Implementing the new OPEN (Opening our Procedures at EMA to Non-EU authorities) initiative, a pilot version of which was launched in December 2020, will be a key focus of the EMA in the year ahead, a spokesperson for the agency told the Pink Sheet.
The OPEN pathway involves the medicines regulators in Australia, Canada, Japan and Switzerland, as well as the EMA and the World Health Organization. It allows these regulators to exchange information with the EMA and participate in scientific evaluations, but the different agencies remain independent throughout.
The EMA spokesperson said that the agency expects international collaboration to “play a bigger role in the future,” and noted that the proposals to overhaul the EU pharmaceutical legislation set out by the European Commission “explicitly foresee this.”
“International collaboration was already a firm fixture on the pharmaceutical regulatory scene before COVID-19, but the pandemic cemented the importance for all regulators – no matter how big or small,” the spokesperson added.
“Collaboration and convergence are in the interests of regulators and the pharmaceutical industry, and ultimately in the interest of public and animal health.”
The commission adopted its proposals for the revision of the EU pharmaceutical legislation on 26 April, but the package is still being debated by the European Parliament and the Council of the EU.(Also see "EU Pharma Reform Proposes Cuts In Regulatory Protections & Faster Drug Approval Times" - Pink Sheet, 26 April, 2023.).

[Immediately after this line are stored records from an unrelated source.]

(* ===== verification/BillingDemo.v ===== *)
(** * A concrete history of the billing rows

    The instances and the small history the witnesses of the billing theorems
    evaluate: a credit, a published price, a reservation, its usage event and
    its settlement, with everything computed by the kernel. *)

From stdpp Require Import base gmap strings list pretty relations.
From Stdlib Require Import ZArith Lia Ascii String.
From S2P Require Import Prelude GoLib Usage Pricing BillingModel Money Store.
From S2P Require Import BillingOps BillingService BillingInv BillingSteps.

Module BillingDemo.
Import Usage Billing Store BillingOps BillingService BillingInv BillingSteps.

#[export] Instance demo_text : UuidText := fun u => pretty u.
#[export] Instance demo_guards : SqlGuards :=
  {| guard_wallet := fun _ => None; guard_reservation := fun _ => None;
     guard_ledger := fun _ => None; guard_settlement := fun _ => None;
     guard_liability := fun _ => None; guard_outbox := fun _ => None;
     guard_audit := fun _ => None |}.
#[export] Instance demo_clock : WallClock := 1000.

(** A supply of ten identifiers from [n] on. *)
Definition ids_from (n : N) : list uuid := map (fun i => (n + N.of_nat i)%N) (seq 0 10).

Definition demo_user : uuid := 7%N.
Definition demo_key : uuid := 8%N.

Definition demo_credit (amount : Z) (key : string) : CreditInput :=
  {| cr_UserID := demo_user; cr_Currency := "usd"; cr_EntryType := EntryRecharge;
     cr_AmountMinor := amount; cr_ReferenceType := "payment_order"; cr_ReferenceID := key;
     cr_IdempotencyKey := key; cr_RequestID := ""; cr_OperatorUserID := None;
     cr_Source := "payment" |}.

Definition demo_version : Pricing.Version :=
  {| Pricing.v_ID := 50%N; Pricing.v_Scope := "global"; Pricing.v_VersionNo := 1;
     Pricing.v_Currency := "USD"; Pricing.v_EffectiveFrom := 500; Pricing.v_EffectiveTo := None;
     Pricing.v_Status := Pricing.StatusActive; Pricing.v_CreatedBy := 9%N;
     Pricing.v_CreatedAt := 400; Pricing.v_Prices := [] |}.

Definition demo_snapshot : Pricing.Snapshot :=
  {| Pricing.s_VersionID := 50%N; Pricing.s_Scope := "global"; Pricing.s_Currency := "USD";
     Pricing.s_EffectiveFrom := 500; Pricing.s_Prices := <["request" := "1.5"]> ∅;
     Pricing.s_Free := false |}.

Definition demo_reserve (request : string) (daily : option Z) : ReserveInput :=
  {| ri_UserID := demo_user; ri_APIKeyID := demo_key; ri_RequestID := request;
     ri_RequestRecordID := None; ri_ModelID := None; ri_ProviderModelID := None;
     ri_RouteVersionID := None; ri_ProviderID := None; ri_CredentialID := None;
     ri_Price := demo_snapshot; ri_EstimatedUsage := zero_usage; ri_DailyBudgetMinor := daily;
     ri_MonthlyBudgetMinor := None; ri_Reason := ""; ri_ExpiresAt := None |}.

Definition demo_event (eventID walletID : uuid) (request : string) (amount : Z) : Event :=
  {| ev_ID := eventID; ev_SettlementKey := ""; ev_RequestRecordID := None;
     ev_RequestID := request; ev_StartedAt := 900; ev_FinishedAt := 950;
     ev_RequestedModel := "m"; ev_UserID := Some demo_user; ev_APIKeyID := Some demo_key;
     ev_ResolvedModelID := None; ev_ProviderID := None; ev_ProviderModelID := None;
     ev_RouteVersionID := None; ev_CredentialID := None; ev_PriceVersionID := Some 50%N;
     ev_WalletID := Some walletID; ev_Usage := zero_usage; ev_AmountMinor := Some amount;
     ev_Currency := "USD"; ev_Estimated := false; ev_Provenance := "";
     ev_TerminalStatus := StatusSucceeded; ev_UpstreamStatus := None; ev_ErrorClass := "";
     ev_Latency := 0; ev_LatencyMS := None; ev_TTFT := 0; ev_TTFTMS := None; ev_CreatedAt := 950 |}.

(** The history: a credit of 10.00, a hold of 1.50, the usage, its charge. *)
Definition demo1 : DB :=
  committed (ids_from 100) (Service_Credit (demo_credit 1000 "order-1") 1000) empty_db.
Definition demo2 : DB := set_prices (<[50%N := demo_version]> ∅) demo1.
Definition demo3 : DB :=
  committed (ids_from 200) (Service_Reserve 4096 (demo_reserve "req-1" (Some 500)) 1000 1000) demo2.
Definition demo4 : DB := record_usage (demo_event 300%N 100%N "req-1" 120) demo3.
Definition demo_settle : SettleInput :=
  {| si_ReservationID := 200%N; si_Event := demo_event 300%N 100%N "req-1" 120 |}.
Definition demo5 : DB := committed (ids_from 400) (Service_Settle demo_settle 2000) demo4.

Lemma demo1_reachable : reachable demo1.
Proof. apply rtc_once, step_credit. vm_compute. by split. Qed.
Lemma demo2_reachable : reachable demo2.
Proof. eapply rtc_r; [apply demo1_reachable|apply step_prices]. Qed.
Lemma demo3_reachable : reachable demo3.
Proof. eapply rtc_r; [apply demo2_reachable|apply step_reserve]. Qed.
Lemma demo4_reachable : reachable demo4.
Proof.
  eapply rtc_r; [apply demo3_reachable|apply step_usage; [by vm_compute|]].
  intros a [= <-]. vm_compute. by split.
Qed.
Lemma demo5_reachable : reachable demo5.
Proof.
  eapply rtc_r; [apply demo4_reachable|apply step_settle]. intros a [= <-]. vm_compute. by split.
Qed.

(** The wallet the history ends with: 8.80 available, nothing reserved. *)
Example demo5_wallet :
  (fun w => (w_Available w, w_Reserved w, w_FinancialHold w)) <$> wallets demo5 !! 100%N
  = Some (880, 0, false).
Proof. vm_compute. reflexivity. Qed.

(** Rows of the history the witnesses name. *)
Lemma demo5_has_wallet : exists w, wallets demo5 !! 100%N = Some w /\ w_Available w = 880.
Proof. eexists. split; vm_compute; reflexivity. Qed.
Lemma demo3_has_wallet : exists w, wallets demo3 !! 100%N = Some w /\ w_Reserved w = 150.
Proof. eexists. split; vm_compute; reflexivity. Qed.
Lemma demo5_has_settlement : exists st, settlements demo5 !! 402%N = Some st.
Proof. eexists. vm_compute; reflexivity. Qed.
Lemma demo3_ledger : exists e1 e2, ledger demo3 = [e1; e2] /\ le_ReservedAfter e2 = 150.
Proof. do 2 eexists. split; vm_compute; reflexivity. Qed.

Example demo5_reservation :
  (fun r => (r_Status r, r_SettledAmountMinor r)) <$> reservations demo5 !! 200%N
  = Some ("settled", Some 120).
Proof. vm_compute. reflexivity. Qed.

(** A history with a liability: opened on an empty wallet, then recovered from
    the next credit. *)
Definition demo_liability : LiabilityInput :=
  {| li_UserID := demo_user; li_Currency := "USD"; li_LiabilityType := "payment_dispute";
     li_ReferenceType := "dispute"; li_ReferenceID := "dp_1"; li_AmountMinor := 70 |}.
Definition demo_l1 : DB := committed (ids_from 500) (Service_OpenLiability demo_liability 1000) empty_db.
Definition demo_l2 : DB :=
  committed (ids_from 600) (Service_Credit (demo_credit 50 "order-9") 1100) demo_l1.

Lemma demo_l1_reachable : reachable demo_l1.
Proof. apply rtc_once, step_open_liability. vm_compute. by split. Qed.
Lemma demo_l1_has_liability :
  exists l, liabilities demo_l1 !! 501%N = Some l /\ l_Status l = "open".
Proof. eexists. split; vm_compute; reflexivity. Qed.

End BillingDemo.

The EMA also said it supports and encourages national regulatory authorities to implement the WHO’s Good Reliance Practices, which were published in April 2021 with the aim of helping regulators make the best use of the available resources and expertise and improve access to quality-assured, safe and effective medicines.
“Reliance needs to be seen as a modern 21st century way of doing our regulatory business,” the EMA’s spokesperson said, adding that the agency would “continue to contribute to WHO efforts to help regulators understand and implement reliance.”